THE DATA ::
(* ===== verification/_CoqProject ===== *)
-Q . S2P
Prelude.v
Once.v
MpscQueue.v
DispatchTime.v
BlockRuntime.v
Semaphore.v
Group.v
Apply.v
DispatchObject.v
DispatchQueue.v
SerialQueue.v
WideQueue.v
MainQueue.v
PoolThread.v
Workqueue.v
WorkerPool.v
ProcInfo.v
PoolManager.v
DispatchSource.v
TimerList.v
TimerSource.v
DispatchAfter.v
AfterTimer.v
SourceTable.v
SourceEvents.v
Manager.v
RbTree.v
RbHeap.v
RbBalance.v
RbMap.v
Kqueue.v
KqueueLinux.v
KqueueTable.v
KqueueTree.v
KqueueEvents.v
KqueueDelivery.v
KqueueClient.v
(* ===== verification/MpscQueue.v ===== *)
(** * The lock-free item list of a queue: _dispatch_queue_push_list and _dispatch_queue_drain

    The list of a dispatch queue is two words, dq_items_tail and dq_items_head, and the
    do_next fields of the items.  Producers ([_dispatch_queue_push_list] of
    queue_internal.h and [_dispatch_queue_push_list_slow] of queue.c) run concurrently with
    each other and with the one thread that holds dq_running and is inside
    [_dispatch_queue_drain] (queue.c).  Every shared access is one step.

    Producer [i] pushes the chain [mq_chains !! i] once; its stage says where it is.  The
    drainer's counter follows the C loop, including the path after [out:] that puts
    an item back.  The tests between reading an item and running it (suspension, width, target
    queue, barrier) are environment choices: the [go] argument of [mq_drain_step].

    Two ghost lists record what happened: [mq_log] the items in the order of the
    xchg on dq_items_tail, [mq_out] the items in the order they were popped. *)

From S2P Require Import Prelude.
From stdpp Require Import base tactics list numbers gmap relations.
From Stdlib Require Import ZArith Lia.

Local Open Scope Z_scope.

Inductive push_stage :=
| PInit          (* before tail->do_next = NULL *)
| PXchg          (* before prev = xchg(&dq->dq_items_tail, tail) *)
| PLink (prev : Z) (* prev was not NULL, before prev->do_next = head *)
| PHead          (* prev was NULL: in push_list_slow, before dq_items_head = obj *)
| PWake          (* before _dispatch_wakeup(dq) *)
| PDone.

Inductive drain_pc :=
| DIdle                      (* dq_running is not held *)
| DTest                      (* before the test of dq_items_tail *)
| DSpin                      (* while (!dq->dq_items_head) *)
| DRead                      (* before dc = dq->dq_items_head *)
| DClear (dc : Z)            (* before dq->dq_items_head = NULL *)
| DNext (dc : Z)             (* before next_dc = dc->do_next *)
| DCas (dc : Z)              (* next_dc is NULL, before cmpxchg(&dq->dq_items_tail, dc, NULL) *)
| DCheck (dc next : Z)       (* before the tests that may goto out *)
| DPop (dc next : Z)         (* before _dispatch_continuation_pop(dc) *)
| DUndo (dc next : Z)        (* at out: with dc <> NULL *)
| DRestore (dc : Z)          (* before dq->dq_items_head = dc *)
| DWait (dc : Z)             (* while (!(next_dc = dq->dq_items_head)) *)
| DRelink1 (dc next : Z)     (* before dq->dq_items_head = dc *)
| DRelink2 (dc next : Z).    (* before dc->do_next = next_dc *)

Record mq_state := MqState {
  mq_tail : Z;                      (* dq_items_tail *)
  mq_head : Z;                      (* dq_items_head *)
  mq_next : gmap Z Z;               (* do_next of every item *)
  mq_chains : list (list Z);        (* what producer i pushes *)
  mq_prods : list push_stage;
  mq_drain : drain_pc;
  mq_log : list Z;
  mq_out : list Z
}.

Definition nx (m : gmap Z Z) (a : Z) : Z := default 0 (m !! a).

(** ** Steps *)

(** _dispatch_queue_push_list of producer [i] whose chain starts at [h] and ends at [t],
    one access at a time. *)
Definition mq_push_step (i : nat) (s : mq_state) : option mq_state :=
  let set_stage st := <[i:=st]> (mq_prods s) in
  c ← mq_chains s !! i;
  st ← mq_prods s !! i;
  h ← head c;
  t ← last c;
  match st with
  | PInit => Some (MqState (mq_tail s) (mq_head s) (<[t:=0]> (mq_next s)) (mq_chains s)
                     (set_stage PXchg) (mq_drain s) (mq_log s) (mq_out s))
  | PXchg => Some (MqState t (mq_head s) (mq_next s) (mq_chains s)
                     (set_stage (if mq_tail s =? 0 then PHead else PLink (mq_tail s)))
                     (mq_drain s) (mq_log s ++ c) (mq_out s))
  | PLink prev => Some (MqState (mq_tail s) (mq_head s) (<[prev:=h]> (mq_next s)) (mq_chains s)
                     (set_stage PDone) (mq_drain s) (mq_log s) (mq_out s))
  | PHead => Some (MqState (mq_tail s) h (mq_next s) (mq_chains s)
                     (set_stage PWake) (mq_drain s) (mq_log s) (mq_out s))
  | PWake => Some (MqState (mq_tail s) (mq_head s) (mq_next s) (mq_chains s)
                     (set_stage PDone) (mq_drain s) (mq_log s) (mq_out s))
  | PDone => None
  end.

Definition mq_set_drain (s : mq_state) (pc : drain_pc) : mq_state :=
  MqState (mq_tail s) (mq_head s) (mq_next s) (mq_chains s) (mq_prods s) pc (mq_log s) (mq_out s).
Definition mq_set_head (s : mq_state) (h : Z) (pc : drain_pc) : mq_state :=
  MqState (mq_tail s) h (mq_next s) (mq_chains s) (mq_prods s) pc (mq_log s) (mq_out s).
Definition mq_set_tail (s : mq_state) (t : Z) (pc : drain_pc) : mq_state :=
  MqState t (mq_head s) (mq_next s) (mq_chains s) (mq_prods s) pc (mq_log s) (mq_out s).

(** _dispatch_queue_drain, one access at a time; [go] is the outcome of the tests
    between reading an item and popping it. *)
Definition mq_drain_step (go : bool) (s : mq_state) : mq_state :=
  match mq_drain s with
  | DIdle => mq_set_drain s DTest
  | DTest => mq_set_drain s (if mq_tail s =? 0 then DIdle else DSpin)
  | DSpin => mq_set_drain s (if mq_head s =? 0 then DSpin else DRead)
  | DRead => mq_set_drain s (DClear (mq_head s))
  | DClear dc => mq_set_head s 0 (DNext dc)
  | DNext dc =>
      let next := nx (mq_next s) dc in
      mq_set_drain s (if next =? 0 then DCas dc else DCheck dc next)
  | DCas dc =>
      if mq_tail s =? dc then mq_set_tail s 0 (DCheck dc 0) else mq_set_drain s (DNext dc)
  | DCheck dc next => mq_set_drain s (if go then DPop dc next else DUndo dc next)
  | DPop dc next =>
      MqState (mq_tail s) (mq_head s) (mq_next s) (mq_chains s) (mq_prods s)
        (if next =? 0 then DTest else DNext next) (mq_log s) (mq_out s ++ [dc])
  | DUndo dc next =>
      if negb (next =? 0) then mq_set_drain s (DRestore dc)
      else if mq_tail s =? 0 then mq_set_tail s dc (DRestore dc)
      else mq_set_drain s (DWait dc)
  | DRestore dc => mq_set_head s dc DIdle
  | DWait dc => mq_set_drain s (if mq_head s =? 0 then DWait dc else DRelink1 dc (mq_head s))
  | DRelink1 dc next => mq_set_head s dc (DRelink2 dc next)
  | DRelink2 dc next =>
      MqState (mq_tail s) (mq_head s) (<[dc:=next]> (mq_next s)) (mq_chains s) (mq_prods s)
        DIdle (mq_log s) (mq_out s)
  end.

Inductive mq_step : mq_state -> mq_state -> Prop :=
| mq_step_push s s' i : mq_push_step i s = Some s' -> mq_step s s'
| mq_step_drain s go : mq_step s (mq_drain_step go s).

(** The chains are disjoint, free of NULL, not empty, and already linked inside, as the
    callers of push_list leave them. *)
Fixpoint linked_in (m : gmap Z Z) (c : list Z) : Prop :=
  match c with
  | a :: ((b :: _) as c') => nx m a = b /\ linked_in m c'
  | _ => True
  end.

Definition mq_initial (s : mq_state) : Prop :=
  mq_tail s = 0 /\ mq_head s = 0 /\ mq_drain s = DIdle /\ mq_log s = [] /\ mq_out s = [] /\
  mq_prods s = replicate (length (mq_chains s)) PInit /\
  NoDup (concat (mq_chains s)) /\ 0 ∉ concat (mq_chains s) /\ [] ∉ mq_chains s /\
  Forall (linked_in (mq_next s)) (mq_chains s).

--

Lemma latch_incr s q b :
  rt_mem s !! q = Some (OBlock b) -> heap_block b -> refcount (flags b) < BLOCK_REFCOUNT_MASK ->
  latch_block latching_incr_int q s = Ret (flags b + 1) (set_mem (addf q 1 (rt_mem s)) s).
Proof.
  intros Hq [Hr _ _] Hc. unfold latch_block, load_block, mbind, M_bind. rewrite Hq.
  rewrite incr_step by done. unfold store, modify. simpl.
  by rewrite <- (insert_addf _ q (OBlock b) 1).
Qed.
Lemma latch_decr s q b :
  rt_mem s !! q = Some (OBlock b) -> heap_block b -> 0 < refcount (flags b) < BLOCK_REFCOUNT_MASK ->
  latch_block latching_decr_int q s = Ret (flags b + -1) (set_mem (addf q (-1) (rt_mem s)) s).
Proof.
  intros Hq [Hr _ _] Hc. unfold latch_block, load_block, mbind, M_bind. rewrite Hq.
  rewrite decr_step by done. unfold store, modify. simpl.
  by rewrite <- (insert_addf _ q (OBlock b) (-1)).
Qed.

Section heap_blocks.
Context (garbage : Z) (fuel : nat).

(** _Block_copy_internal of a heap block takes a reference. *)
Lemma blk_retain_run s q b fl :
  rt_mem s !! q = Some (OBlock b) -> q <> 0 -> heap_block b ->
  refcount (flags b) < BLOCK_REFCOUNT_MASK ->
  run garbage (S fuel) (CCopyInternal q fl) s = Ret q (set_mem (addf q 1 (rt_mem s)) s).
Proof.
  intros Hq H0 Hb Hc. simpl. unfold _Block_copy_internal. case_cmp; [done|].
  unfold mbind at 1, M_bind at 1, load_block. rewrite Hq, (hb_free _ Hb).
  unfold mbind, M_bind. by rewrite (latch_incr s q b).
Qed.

WORK TO BE COMPLETED ::
In the data above, which lines lie between the line with "(* ===== verification/_CoqProject ===== *)" and the line with "dq_items_head = obj *)", inclusive? Print those lines exactly and nothing else.

WRITTEN RESPONSE ::
(* ===== verification/_CoqProject ===== *)
-Q . S2P
Prelude.v
Once.v
MpscQueue.v
DispatchTime.v
BlockRuntime.v
Semaphore.v
Group.v
Apply.v
DispatchObject.v
DispatchQueue.v
SerialQueue.v
WideQueue.v
MainQueue.v
PoolThread.v
Workqueue.v
WorkerPool.v
ProcInfo.v
PoolManager.v
DispatchSource.v
TimerList.v
TimerSource.v
DispatchAfter.v
AfterTimer.v
SourceTable.v
SourceEvents.v
Manager.v
RbTree.v
RbHeap.v
RbBalance.v
RbMap.v
Kqueue.v
KqueueLinux.v
KqueueTable.v
KqueueTree.v
KqueueEvents.v
KqueueDelivery.v
KqueueClient.v
(* ===== verification/MpscQueue.v ===== *)
(** * The lock-free item list of a queue: _dispatch_queue_push_list and _dispatch_queue_drain

    The list of a dispatch queue is two words, dq_items_tail and dq_items_head, and the
    do_next fields of the items.  Producers ([_dispatch_queue_push_list] of
    queue_internal.h and [_dispatch_queue_push_list_slow] of queue.c) run concurrently with
    each other and with the one thread that holds dq_running and is inside
    [_dispatch_queue_drain] (queue.c).  Every shared access is one step.

    Producer [i] pushes the chain [mq_chains !! i] once; its stage says where it is.  The
    drainer's counter follows the C loop, including the path after [out:] that puts
    an item back.  The tests between reading an item and running it (suspension, width, target
    queue, barrier) are environment choices: the [go] argument of [mq_drain_step].

    Two ghost lists record what happened: [mq_log] the items in the order of the
    xchg on dq_items_tail, [mq_out] the items in the order they were popped. *)

From S2P Require Import Prelude.
From stdpp Require Import base tactics list numbers gmap relations.
From Stdlib Require Import ZArith Lia.

Local Open Scope Z_scope.

Inductive push_stage :=
| PInit          (* before tail->do_next = NULL *)
| PXchg          (* before prev = xchg(&dq->dq_items_tail, tail) *)
| PLink (prev : Z) (* prev was not NULL, before prev->do_next = head *)
| PHead          (* prev was NULL: in push_list_slow, before dq_items_head = obj *)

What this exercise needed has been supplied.